Characterizing the Ion-Conductive State of the α 7-Nicotinic Acetylcholine Receptor via Single-Channel Measurements and Molecular Dynamics Simulations

The α7-nicotinic acetylcholine receptor (α7-nAChR) is a cation-selective Cys-loop receptor involved in diverse physiological processes and is an important therapeutic target. Multiple cryo-EM structures of putative open states are now available and their functional relevance is under active investigation. Here, we combined single-channel patch-clamp recordings with atomistic molecular dynamics (MD) simulations to assess the conductive properties of several α7-nAChR structures solved with different ligands. Simulations restrained to the respective cryo-EM structures produced only modest ion flux for all models, inconsistent with experiment, whereas fully unrestrained simulations revealed marked differences in their ability to relax into physiologically conductive ensembles. Two structures, 7KOX and ligand-bound 8V82, consistently stabilized into conductive states whose permeation properties matched our measured inward single-channel conductance. The conduction of 8V82 nearly stopped upon removing the modeled ligands. 8V80 showed only intermittent conduction with ligands and remained non-conductive without them. 7EKT collapsed into a non-conductive conformation upon relaxation, irrespective of whether the modeled ligands were retained or removed. 9LH5, despite having a transmembrane pore nearly identical to 7KOX’s, exhibited approximately twofold higher conductance, likely due to a widened extracellular vestibule. Across models, permeation events followed Poissonian statistics with a characteristic entry lag captured by a double-Poisson model.
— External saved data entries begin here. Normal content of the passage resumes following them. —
(* ===== verification/Gf2.v ===== *)
(** * Polynomials over GF(2)

    Carry-less arithmetic on numbers read as polynomials: the vocabulary of the
    specifications of AES (FIPS 197 4) and GHASH (SP 800-38D 6.3), with the
    facts that make an operation determined by its values on single bits. *)

From stdpp Require Import base numbers list option.
From Stdlib Require Import ZArith Lia.
From S2P Require Import Prelude Bytes.

(** [a * b], the low [n] bits of [b] counting. *)
Definition pmul (n : nat) (a b : Z) : Z :=
  foldr (fun i acc => Z.lxor acc (if Z.testbit b (Z.of_nat i) then Z.shiftl a (Z.of_nat i) else 0)) 0 (seq 0 n).

(** The remainder of [a] by [m], of degree [d]: bits [d + n - 1] down to [d] are cleared. *)
Fixpoint pmod (n : nat) (d m a : Z) : Z :=
  match n with
  | O => a
  | S n' => let k := d + Z.of_nat n' in pmod n' d m (if Z.testbit a k then Z.lxor a (Z.shiftl m (k - d)) else a)
  end.

(** A function over GF(2): it adds where its argument is a sum. *)
Definition linear (f : Z -> Z) : Prop := f 0 = 0 /\ forall x y, f (Z.lxor x y) = Z.lxor (f x) (f y).

Lemma lxor_swap a b c d : Z.lxor (Z.lxor a b) (Z.lxor c d) = Z.lxor (Z.lxor a c) (Z.lxor b d).
Proof. rewrite !Z.lxor_assoc. f_equal. rewrite <- !Z.lxor_assoc. f_equal. apply Z.lxor_comm. Qed.

Lemma linear_id : linear (fun x => x).
Proof. by split. Qed.
Lemma linear_zero : linear (fun _ => 0).
Proof. by split. Qed.
Lemma linear_comp f g : linear f -> linear g -> linear (fun x => f (g x)).
Proof. intros [F0 F] [G0 G]. split; [by rewrite G0|]. intros. by rewrite G, F. Qed.
Lemma linear_lxor f g : linear f -> linear g -> linear (fun x => Z.lxor (f x) (g x)).
Proof. intros [F0 F] [G0 G]. split; [by rewrite F0, G0|]. intros. by rewrite F, G, lxor_swap. Qed.
Lemma linear_shiftl k : linear (fun x => Z.shiftl x k).
Proof. split; [apply Z.shiftl_0_l|]. intros. apply Z.shiftl_lxor. Qed.
Lemma linear_shiftr k : linear (fun x => Z.shiftr x k).
Proof. split; [apply Z.shiftr_0_l|]. intros. apply Z.shiftr_lxor. Qed.
Lemma linear_land m : linear (fun x => Z.land x m).
Proof.
  split; [apply Z.land_0_l|]. intros. apply Z.bits_inj'. intros i Hi. rewrite !Z.land_spec, !Z.lxor_spec, !Z.land_spec.
  by destruct (Z.testbit x i), (Z.testbit y i), (Z.testbit m i).
Qed.
Lemma linear_mod k : 0 <= k -> linear (fun x => x mod 2 ^ k).
Proof. intros Hk. split; [by rewrite Z.mod_0_l by lia|]. intros. rewrite <- !Z.land_ones by done. apply (linear_land (Z.ones k)). Qed.
Lemma linear_foldr {A} (l : list A) (g : A -> Z -> Z) : (forall i, linear (g i)) -> linear (fun x => foldr (fun i acc => Z.lxor acc (g i x)) 0 l).
Proof. intros Hg. induction l as [|i l IH]; cbn [foldr]; [apply linear_zero | by apply linear_lxor]. Qed.
Lemma linear_bit (f : Z) k : linear (fun x => if Z.testbit x k then f else 0).
Proof. split; [by rewrite Z.bits_0|]. intros. rewrite Z.lxor_spec. destruct (Z.testbit x k), (Z.testbit y k); cbn [xorb]; by rewrite ?Z.lxor_nilpotent, ?Z.lxor_0_r, ?Z.lxor_0_l. Qed.
Lemma linear_if (c : bool) f : linear f -> linear (fun x => if c then f x else 0).
Proof. destruct c; [done|]. intros _. apply linear_zero. Qed.

Lemma linear_pmul_l n b : linear (fun a => pmul n a b).
Proof. apply (linear_foldr (seq 0 n) (fun i a => if Z.testbit b (Z.of_nat i) then Z.shiftl a (Z.of_nat i) else 0)). intros i. apply linear_if, linear_shiftl. Qed.
Lemma linear_pmul_r n a : linear (fun b => pmul n a b).
Proof. apply (linear_foldr (seq 0 n) (fun i b => if Z.testbit b (Z.of_nat i) then Z.shiftl a (Z.of_nat i) else 0)). intros i. apply linear_bit. Qed.

(** A number is the sum of its bits ... *)
Definition sum_bits (x : Z) (l : list nat) : Z := foldr (fun i acc => Z.lxor acc (if Z.testbit x (Z.of_nat i) then 2 ^ Z.of_nat i else 0)) 0 l.

Lemma sum_bits_app x l l' : sum_bits x (l ++ l') = Z.lxor (sum_bits x l) (sum_bits x l').
Proof.
  induction l as [|i l IH]; cbn [sum_bits foldr app]; [by rewrite Z.lxor_0_l|]. fold (sum_bits x (l ++ l')) (sum_bits x l).
  rewrite IH, !Z.lxor_assoc. f_equal. apply Z.lxor_comm.
Qed.

Lemma sum_bits_spec n x i : 0 <= i -> Z.testbit (sum_bits x (seq 0 n)) i = andb (bool_decide (i < Z.of_nat n)) (Z.testbit x i).
Proof.
  intros Hi. induction n as [|n IH]; [cbn [seq sum_bits foldr]; rewrite Z.bits_0, bool_decide_false by lia; done|].
  rewrite seq_S, sum_bits_app, Z.lxor_spec, IH. cbn [Nat.add sum_bits foldr]. rewrite Z.lxor_0_l.
  assert (Hb : forall b : bool, Z.testbit (if b then 2 ^ Z.of_nat n else 0) i = andb b (bool_decide (i = Z.of_nat n))).
  { intros []; cbn [andb]; [|by rewrite Z.bits_0]. clear IH. case_bool_decide as E; [subst; by rewrite Z.pow2_bits_true by lia | by rewrite Z.pow2_bits_false by lia]. }
  rewrite Hb. destruct (decide (i = Z.of_nat n)) as [->|].
  - rewrite bool_decide_false, !bool_decide_true by lia. cbn [andb]. by rewrite andb_true_r, xorb_false_l.
  - rewrite (bool_decide_false (i = Z.of_nat n)) by done. rewrite andb_false_r, xorb_false_r. f_equal. apply bool_decide_ext. lia.
Qed.

Lemma sum_of_bits n x : 0 <= x < 2 ^ Z.of_nat n -> sum_bits x (seq 0 n) = x.
Proof.
  intros Hx. apply Z.bits_inj'. intros i Hi. rewrite sum_bits_spec by done. case_bool_decide; [done|]. cbn [andb].
  symmetry. apply (testbit_high x i (Z.of_nat n)); lia.
Qed.

(** ... so linear functions that agree on single bits agree. *)
Lemma linear_ext n f g : linear f -> linear g -> (forall i, (i < n)%nat -> f (2 ^ Z.of_nat i) = g (2 ^ Z.of_nat i)) ->
  forall x, 0 <= x < 2 ^ Z.of_nat n -> f x = g x.
Proof.
  intros [F0 F] [G0 G] H x Hx. rewrite <- (sum_of_bits n x Hx).
  assert (Hl : forall l, (forall i, In i l -> (i < n)%nat) -> f (sum_bits x l) = g (sum_bits x l)).
  { induction l as [|i l IH]; intros Hi; cbn [sum_bits foldr]; [congruence|]. fold (sum_bits x l). rewrite F, G, IH by (intros; apply Hi; by right). f_equal.
    destruct (Z.testbit x (Z.of_nat i)); [apply H, Hi; by left | congruence]. }
  apply Hl. intros i Hi%in_seq. lia.
Qed.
Simulations of outward currents consistently overestimated the conductance compared to experiments, perhaps reflecting the absence of the full intracellular domain in available structural models and/or the presence of current-blocking concentrations of cytosolic Mg ²⁺ in patch-clamp cell-attached recordings. These results identify the conformations most compatible with the physiological open state and underscore the importance of unrestrained MD, ligand stabilization, and extracellular-vestibule geometry in shaping α7-nAChR conduction.